In May 1944, as a commanding communication officer in "Jesion" region, he was responsible for the location and safety of transmitting of a radio station for three days in the villages of Niwka and Skórzec near Siedlce. The wireless operator was corporal Franciszek Dudewicz "Bąk”. The messages were about retrieving the German V-2 rocket which fell into Bug river near Klimczyce and Mężenin on the 20 May 1944 and did not explode. The parts of the rocket were later transported to London on Dakota transport plane as a part of Operation Most III.

In November 1944 he was arrested by NKVD in his family house at Wojska Polskiego street in Siedlce. He was imprisoned in Siedlce, then taken to Kutno. After a trial in Kutno on 23 January 1945 he was sentenced to 10 years of working camps in SSSR. He was then imprisoned in Gniezno, and in February 1945 he was taken to Brest with some others prisoners. In March 1945 he was then taken to Siberia, via Krasnoyarsk and Kansk.

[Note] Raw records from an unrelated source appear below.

(* ===== verification/PyAsync.v ===== *)
(** * The standard library's [asyncio]

    Semaphores, and coroutines as trees.  A coroutine runs until its next [await] with
    nothing else running; what it does on the way is a sequence of actions on the state of
    the program, with readings of the clock and random draws in between.  Coroutines with
    bounded loops are finite trees, so they are an inductive type and a function that runs
    one is structural. *)

From Stdlib Require Import ZArith Lia.
From stdpp Require Import base option list numbers.
From S2P Require Import Prelude PyFloat.

Open Scope Z_scope.

(** ** Definitions *)

(** [asyncio.Semaphore]: its value and how many wait; it is locked while its value is
    zero or somebody waits. *)
Module Semaphore.

Record t : Type := mk { value : Z; waiters : Z }.

Definition init (n : Z) : t := mk n 0.
Definition locked (s : t) : bool := (value s =? 0) || (0 <? waiters s).
Definition take (s : t) : t := mk (value s - 1) (waiters s).
Definition wait (s : t) : t := mk (value s) (waiters s + 1).
Definition granted (s : t) : t := mk (value s - 1) (waiters s - 1).
Definition leave (s : t) : t := mk (value s) (waiters s - 1).
Definition release (s : t) : t := mk (value s + 1) (waiters s).

End Semaphore.

(** How an [await] ends: it is over, or the timer of the enclosing [wait_for] number [h] has
    expired. *)
Inductive signal : Type := Resumes | Expires (h : nat).

(** [W]: the state of the program; [A]: its actions; [R]: what the coroutine returns or
    raises.  The continuation of an action is given the state before it; an [await] says
    when the event loop may end it, and how. *)
Inductive proc (W A R : Type) : Type :=
| Ret (r : R)
| Clock (k : float -> proc W A R)
| Uniform (lo hi : float) (k : float -> proc W A R)
| Do (a : A) (k : W -> proc W A R)
| Await (may : W -> signal -> bool) (k : signal -> proc W A R).
Arguments Ret {W A R}.
Arguments Clock {W A R}.
Arguments Uniform {W A R}.
Arguments Do {W A R}.
Arguments Await {W A R}.

#[export] Instance proc_ret {W A} : MRet (proc W A) := fun R r => Ret r.

Fixpoint proc_bind {W A R T} (k : R -> proc W A T) (p : proc W A R) : proc W A T :=
  match p with
  | Ret r => k r
  | Clock f => Clock (fun t => proc_bind k (f t))
  | Uniform lo hi f => Uniform lo hi (fun x => proc_bind k (f x))
  | Do a f => Do a (fun w => proc_bind k (f w))
  | Await g f => Await g (fun s => proc_bind k (f s))
  end.

#[export] Instance proc_mbind {W A} : MBind (proc W A) := fun R T k p => proc_bind k p.

Section advance.
Context {W A S R : Type} (exec : A -> W -> W).

(** Run to the next [await], or to the end; [o]: what the clock and [random] give on the
    way, in order.  Also the actions, last first. *)
Fixpoint advance (p : proc W A R) (w : W) (o : list float) (tr : list A) : proc W A R * W * list A :=
  match p with
  | Ret _ | Await _ _ => (p, w, tr)
  | Clock k | Uniform _ _ k => advance (k (hd NaN o)) w (tl o) tr
  | Do a k => advance (k w) (exec a w) o (a :: tr)
  end.

(** The event loop resumes a coroutine. *)
Definition wake (p : proc W A R) (s : signal) (w : W) (o : list float) (tr : list A) : proc W A R * W * list A :=
  match p with Await may k => if may w s then advance (k s) w o tr else (p, w, tr) | _ => (p, w, tr) end.

End advance.

(** An [await] inside [d] nested [wait_for]s: the timer of any of them can expire, and it is
    over when [ready]. *)
Definition await_in {W A R} (d : nat) (ready : W -> bool) (k : option nat -> proc W A R) : proc W A R :=
  Await (fun w s => match s with Resumes => ready w | Expires h => (h <? d)%nat end)
    (fun s => k (match s with Resumes => None | Expires h => Some h end)).

(** ** Lemmas *)

(** [bounded ok exec measure n Q p]: resumed with signals in [ok], what [p] does adds at most
    [n] to the measure of the state; when it returns [r] with [k] of that left, [Q k r]. *)
Section bounded.
Context {W A : Type} (ok : signal -> Prop) (exec : A -> W -> W) (measure : W -> Z).

Fixpoint bounded {R} (n : Z) (Q : Z -> R -> Prop) (p : proc W A R) : Prop :=
  match p with
  | Ret r => 0 <= n /\ Q n r
  | Clock k | Uniform _ _ k => forall x, bounded n Q (k x)
  | Do a k => forall w, bounded (n - (measure (exec a w) - measure w)) Q (k w)
  | Await may k => 0 <= n /\ forall w s, ok s -> may w s = true -> bounded n Q (k s)
  end.

(** More to spend is more that is left. *)
Lemma bounded_frame {R} (n m : Z) (Q Q' : Z -> R -> Prop) (p : proc W A R) :
  0 <= m -> (forall k r, 0 <= k -> Q k r -> Q' (k + m) r) -> bounded n Q p -> bounded (n + m) Q' p.
Proof.
  intros Hm HQ. revert n. induction p as [r|k IH|lo hi k IH|a k IH|g k IH]; intros n; cbn.
  - intros [? ?]. split; [lia|by apply HQ].
  - intros H x. by apply IH.
  - intros H x. by apply IH.
  - intros H w. replace (n + m - _) with (n - (measure (exec a w) - measure w) + m) by lia. by apply IH.
  - intros [H0 H]. split; [lia|]. intros w s Hs Hg. by apply IH, (H w).
Qed.

Lemma bounded_post {R} (n : Z) (Q Q' : Z -> R -> Prop) (p : proc W A R) :
  (forall k r, 0 <= k -> Q k r -> Q' k r) -> bounded n Q p -> bounded n Q' p.
Proof.
  intros HQ H. replace n with (n + 0) by lia. apply (bounded_frame n 0 Q); [lia| |exact H].
  intros k r Hk Hr. rewrite Z.add_0_r. by apply HQ.
Qed.

Lemma bounded_bind {R T} (n : Z) (Q : Z -> R -> Prop) (Q' : Z -> T -> Prop) (p : proc W A R) (k : R -> proc W A T) :
  bounded n Q p -> (forall m r, 0 <= m -> Q m r -> bounded m Q' (k r)) -> bounded n Q' (p ≫= k).
Proof.
  intros Hp Hk. revert n Hp. induction p as [r|f IH|lo hi f IH|a f IH|g f IH]; intros n Hp; cbn in *.
  - destruct Hp as [H0 Hr]. by apply Hk.
  - intros x. by apply IH.
  - intros x. by apply IH.
  - intros w. by apply IH.
  - destruct Hp as [H0 H]. split; [lia|]. intros w s Hs Hg. by apply IH, (H w).
Qed.

Lemma await_in_bounded {R} (n : Z) (Q : Z -> R -> Prop) (d : nat) (ready : W -> bool) (k : option nat -> proc W A R) :
  0 <= n -> bounded n Q (k None) -> (forall h, ok (Expires h) -> (h < d)%nat -> bounded n Q (k (Some h))) ->
  bounded n Q (await_in d ready k).
Proof. intros Hn H0 H1. split; [exact Hn|]. intros w [|h] Hs Hg; [exact H0|]. apply H1; [exact Hs|by apply Nat.ltb_lt]. Qed.

(** What [advance] does is in the bound, and it stops with something left. *)
Lemma bounded_advance {R} (n : Z) (Q : Z -> R -> Prop) (p : proc W A R) (w : W) (o : list float) (tr : list A) :
  bounded n Q p ->
  let '(p', w', _) := advance exec p w o tr in
  0 <= n - (measure w' - measure w) /\ bounded (n - (measure w' - measure w)) Q p'.
Proof.
  revert n w o tr. induction p as [r|f IH|lo hi f IH|a f IH|g f IH]; intros n w o tr Hp; cbn [advance].
  - replace (n - _) with n by lia. split; [by destruct Hp|exact Hp].
  - apply IH, Hp.
  - apply IH, Hp.
  - specialize (IH w (n - (measure (exec a w) - measure w)) (exec a w) o (a :: tr) (Hp w)).
    destruct (advance exec (f w) (exec a w) o (a :: tr)) as [[p' w'] tr'].
    replace (n - (measure w' - measure w)) with (n - (measure (exec a w) - measure w) - (measure w' - measure (exec a w))) by lia.
    exact IH.
  - replace (n - _) with n by lia. split; [by destruct Hp|exact Hp].
Qed.

Lemma bounded_wake {R} (n : Z) (Q : Z -> R -> Prop)
    (p : proc W A R) (s : signal) (w : W) (o : list float) (tr : list A) :
  ok s -> 0 <= n -> bounded n Q p ->
  let '(p', w', _) := wake exec p s w o tr in
  0 <= n - (measure w' - measure w) /\ bounded (n - (measure w' - measure w)) Q p'.
Proof.
  intros Hs Hn Hp. assert (Hsame : 0 <= n - (measure w - measure w) /\ bounded (n - (measure w - measure w)) Q p).
  { replace (n - _) with n by lia. by split. }
  destruct p as [r|f|lo hi f|a f|g f]; try exact Hsame. cbn [wake]. destruct (g w s) eqn:Hg; [|exact Hsame].
  apply bounded_advance. destruct Hp as [_ Hp]. by apply (Hp w).
Qed.

(** A task that may still add to the measure, and all tasks together: what they have added and
    may still add is at most [n] for each. *)
Definition may_add {R} (m : Z) (p : proc W A R) : Prop := 0 <= m /\ bounded m (fun _ _ => True) p.

Definition all_bounded {R} (n : Z) (w : W) (ps : list (proc W A R)) : Prop :=
  exists ns, Forall2 may_add ns ps /\ measure w + zsum ns <= n * Z.of_nat (length ps).

Lemma all_bounded_spawn {R} (n : Z) (w w' : W) (ps : list (proc W A R)) (p : proc W A R) :
  0 <= n -> measure w' <= measure w -> bounded n (fun _ _ => True) p -> all_bounded n w ps -> all_bounded n w' (ps ++ [p]).
Proof.
  intros Hn Hw Hp (ns & Hns & Hsum). exists (ns ++ [n]). split; [apply Forall2_app; [exact Hns|by repeat constructor]|].
  rewrite zsum_app, length_app. unfold zsum in *. simpl. lia.
Qed.

Lemma all_bounded_wake {R} (n : Z) (w : W) (ps : list (proc W A R)) (i : nat) (p : proc W A R) (s : signal)
    (o : list float) (tr : list A) :
  ok s -> ps !! i = Some p -> all_bounded n w ps ->
  let '(p', w', _) := wake exec p s w o tr in all_bounded n w' (<[i := p']> ps).
Proof.
  intros Hs Ei (ns & Hns & Hsum). destruct (Forall2_lookup_r _ _ _ _ _ Hns Ei) as (m & Em & Hm0 & Hm).
  pose proof (bounded_wake m (fun _ _ => True) p s w o tr Hs Hm0 Hm) as Hb.
  destruct (wake exec p s w o tr) as [[p' w'] tr']. exists (<[i := m - (measure w' - measure w)]> ns).
  split; [by apply Forall2_insert|]. rewrite length_insert.
  pose proof (zsum_insert (fun x => x) ns i m (m - (measure w' - measure w)) Em) as Hz. rewrite !list_fmap_id in Hz. lia.
Qed.

Lemma all_bounded_other {R} (n : Z) (w w' : W) (ps : list (proc W A R)) :
  measure w' <= measure w -> all_bounded n w ps -> all_bounded n w' ps.
Proof. intros Hw (ns & Hns & Hsum). exists ns. split; [exact Hns|lia]. Qed.

Lemma all_bounded_measure {R} (n : Z) (w : W) (ps : list (proc W A R)) :
  all_bounded n w ps -> measure w <= n * Z.of_nat (length ps).
Proof.
  intros (ns & Hns & Hsum). assert (0 <= zsum ns); [|lia]. clear Hsum.
  induction Hns as [|m p ns ps [Hm _] _ IH]; [done|]. unfold zsum in *. cbn. lia.
Qed.

End bounded.

(** What every action keeps, [advance] keeps. *)
Lemma advance_invariant {W A R} (exec : A -> W -> W) (P : W -> list A -> Prop) :
  (forall a w tr, P w tr -> P (exec a w) (a :: tr)) ->
  forall (p : proc W A R) w o tr, P w tr -> let '(_, w', tr') := advance exec p w o tr in P w' tr'.
Proof.
  intros HP p. induction p as [r|f IH|lo hi f IH|a f IH|g f IH]; intros w o tr H; cbn [advance]; try done.
  - by apply IH.
  - by apply IH.
  - by apply IH, HP.
Qed.

Lemma wake_invariant {W A R} (exec : A -> W -> W) (P : W -> list A -> Prop) :
  (forall a w tr, P w tr -> P (exec a w) (a :: tr)) ->
  forall (p : proc W A R) s w o tr, P w tr -> let '(_, w', tr') := wake exec p s w o tr in P w' tr'.
Proof.
  intros HP p s w o tr H. destruct p as [r|f|lo hi f|a f|g f]; try done. cbn [wake]. destruct (g w s); [|done].
  by apply advance_invariant.
Qed.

A single letter reached his family in Poland, dated 4 March 1946, sent from camp Bolszaja Inta in Kozhvinski Rayon, Komi ASSR. The letter was written to his sister in Russia and was then passed to his family in Poland - it was not possible to post letters directly to Poland. According to the information of Polish Red Cross received on in 1960 (and later confirmed in 1993 from the "Memorial” society), he died on 10 November 1948 in Kozhva – one of the work camps near a town of Pechora.

On 11 November 1991 a memorial plaque was unveiled on the Church of St Stanislaw (in Siedlce) commemorating the commanders of the Home Army in the Siedlce region who have been murdered by Soviets following the liberation of the region of the German occupation, the list includes the name of Wiktor Gilewicz.